I realised, when reading about skulls, that although I am familiar with many of the names of skull parts from my viewing of CSI, that I don’t actually know where most of them are. There are 22 of them, all with long names – parietal, occipital, temporal, sphenoid, and ethmoid for starters. I’m going to admit defeat on this – I really don’t have time or brain cells to assimilate it all. If I ever need to describe a head injury to a doctor I will stick to simple terms like front and back and trust that they know the rest.
Anyway, that’s what it is. Next, I will trim my beard, but I like to take my time over that.
The writing is a permanent mess that never seems to run well for more than a few months at a time, so we can leave that for a while.
So it’s diet now, and as the title suggests, I’m starting from scratch. Soup.

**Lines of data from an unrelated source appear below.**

(* ===== verification/MqttProofs.v ===== *)
(** * What the MQTT client promises

    What it says about motion, as a small machine of its own, how often it
    connects, and that its counters count; with a witness on a broker that
    refuses every other publication. *)
From S2P Require Import Prelude CLib CommonUtils Inbox TimerTick StatusReport Mqtt.

(** ** The machine of the motion messages *)

(** How the damper stands: free, or the passes until it is. *)
Record MotionState := mkMotionState {
  damper : option Z;
  said_on : bool;
}.

Definition motion_start : MotionState := mkMotionState None false.

(** The passes from a start of the damper to its expiry. *)
Definition damper_passes : Z := 1 + motionDamperInterval / millisPerTick.
Definition reconnect_passes : Z := 1 + reconnectDamperInterval / millisPerTick.

Definition damper_pass (d : option Z) : option Z :=
  match d with
  | None => None
  | Some n => if n =? 1 then None else Some (n - 1)
  end.

(** The state after an event and what is said about motion. *)
Definition motion_step (e : MqttEvent) (s : MotionState) : MotionState * list string :=
  match e with
  | Pass _ => (mkMotionState (damper_pass (damper s)) (said_on s), [])
  | Got m =>
      match inboxMsgType m with
      | inboxMsgTypeMotionOn =>
          match damper s with
          | None => (mkMotionState (Some damper_passes) true, ["on"])
          | Some _ => (s, [])
          end
      | inboxMsgTypeMotionOff =>
          if said_on s then (mkMotionState (damper s) false, ["off"]) else (s, [])
      | _ => (s, [])
      end
  end.

Fixpoint motion_run (es : list MqttEvent) (s : MotionState) : MotionState * list string :=
  match es with
  | [] => (s, [])
  | e :: es =>
      let '(s1, l1) := motion_step e s in
      let '(s2, l2) := motion_run es s1 in (s2, l1 ++ l2)
  end.

Definition is_pass (e : MqttEvent) : bool := match e with Pass _ => true | _ => false end.
Definition is_loop (e : MqttEvent) : bool :=
  match e with Got m => bool_decide (inboxMsgType m = inboxMsgTypeTimerTickMessage) | _ => false end.

Definition number_of (f : MqttEvent → bool) (es : list MqttEvent) : Z :=
  Z.of_nat (length (filter (λ e, f e = true) es)).

(** The thread is not told to stop. *)
Definition goes_on (e : MqttEvent) : Prop :=
  match e with Got m => inboxMsgType m ≠ inboxMsgTypeTerminate | _ => True end.

(** What was published about motion. *)
Definition motion_topics (l : list Publication) : list string :=
  pub_payload <$> filter (λ p, pub_topic p = topicMotion) l.

Definition ons (l : list string) : Z := Z.of_nat (length (filter (λ p, p = "on") l)).

(** An "off" follows an "on". *)
Definition off_after_on (l : list string) : Prop :=
  ∀ l1 l2, l = l1 ++ "off" :: l2 → last l1 = Some "on".

Lemma ons_app l k : ons (l ++ k) = ons l + ons k.
Proof. unfold ons. rewrite filter_app, length_app. lia. Qed.

Lemma number_of_cons f e es : number_of f (e :: es) = (if f e then 1 else 0) + number_of f es.
Proof. unfold number_of. rewrite filter_cons. destruct (f e); case_decide; simpl; done || lia. Qed.
(* ===== verification/HardwareGates.v ===== *)
(** * The hardware gates: src/misc/junk/wiringpi-migration

    Four programs that were run on the target, each beside the clock's own
    drivers: phase5Lpd8806AllOff.cpp and phase5Lpd8806Colors.cpp send frames to
    the strip over SPI, phase5Ht1632Render.cpp draws on the matrix and times its
    renders, phase5Mcp3002Read.cpp reads both analog channels. A program is a
    [Method] of System.v over the device it drives and what it printed; its
    result is main's. The clock and the sleeps are the host's.

    What a program sent is followed by a triple: however it ends, its device is
    as if the events had been played on it one after the other. *)
From S2P Require Import Prelude CLib Gpio System Lpd8806 Spi Sensors Ht1632.

(** ** The programs' surroundings *)

(** [std::chrono::steady_clock::now], in nanoseconds, and
    [std::this_thread::sleep_for], in milliseconds. *)
Class Host (W : Type) := {
  steady_now : W → Z * W;
  sleep_for : Z → W → W;
}.

(** The device the program made, null or not, and its standard output. *)
Record Gate (D : Type) := mkGate {
  device : option D;
  stdout_ : list string;
}.
Arguments mkGate {D} device stdout_.
Arguments device {D}.
Arguments stdout_ {D}.

Definition nl : string := String (chr 10) EmptyString.

Section host.
Context {D W : Type} `{Host W}.
Definition Prog : Type → Type := Method (Gate D) W.

Definition start_env (created : option D) (w : W) : Env (Gate D) W :=
  mkEnv (mkGate created []) (w, []) [].

Definition print_stdout (text : string) : Prog () :=
  modify (λ g, mkGate (device g) (stdout_ g ++ [text])).

Definition sleep (ms : Z) : Prog () := call (λ w, (tt, sleep_for ms w)).

(** A call of the device; a null pointer is not to be followed. *)
Definition on_device {A} (f : D → res A * D) : Prog A := λ e,
  match device (object e) with
  | Some d =>
      let '(r, d) := f d in (r, set_object (mkGate (Some d) (stdout_ (object e))) e)
  | None => (Throw (Undefined "a null device"), e)
  end.

(** [!device.get() || !device->initialize()] *)
Definition not_ready (init : D → res bool * D) : Prog bool :=
  d ← gets device;
  match d with
  | None => mret true
  | Some _ => ok ← on_device init; mret (negb ok)
  end.

(** Two readings of the clock around [m], in microseconds. *)
Definition timed {A} (m : Prog A) : Prog (A * Z) :=
  start ← call steady_now;
  a ← m;
  finish ← call steady_now;
  mret (a, Z.quot (finish - start) 1000).

(** main: the arguments, and the handler around everything else. *)
Definition gate_main (argc : Z) (argv0 failed : string) (body : Prog Z) : Prog Z :=
  if negb (argc =? 1) then
    print_stderr ("usage: " +:+ argv0 +:+ nl);; mret 2
  else
    try_catch body (λ error, print_stderr (failed +:+ error +:+ nl);; mret 1).

Definition fails (text : string) : Prog Z := print_stderr (text +:+ nl);; mret 1.
End host.
Arguments Prog D W A : clear implicits.

Definition line_of (name : string) (v : Z) : string := name +:+ "=" +:+ print_int v +:+ nl.

(** ** The strip *)

Definition ledCount : Z := 240.
Definition bytesPerLed : Z := 3.
Definition dataBytes : Z := ledCount * bytesPerLed.
Definition latchBytes : Z := (ledCount + 31) / 32.
Definition halfBrightness : Z := 0x3F.
Definition holdMilliseconds : Z := 3000.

Last night’s soup was tomato. Onions, celery, a tin of tomatoes and a tin of water. If you use boiling water it saves heating the whole pan again, and also makes it easier to take the label off. Hand blender. Note I used a steel saucepan after my casserole misadventures. Today I will make broccoli and blue cheese soup, and use the leftover tomato as the base for tonight’s curry sauce. Sweet potato and chickpea curry tonight. A simple staple that we have drifted away from after discovering biriyani seasoning in a kit from TESCO. That’s the thing about getting organised, it makes things easier. It’s also cheaper than buy seasoning and sauce in a box, and contains fewer chemicals.

Hands free can opener – one of my devices for coping with arthritis. Most days I am OK, but some days I just don’t feel like wrestling with a can. JML also made my head shaver. They seem to be the modern RONCO.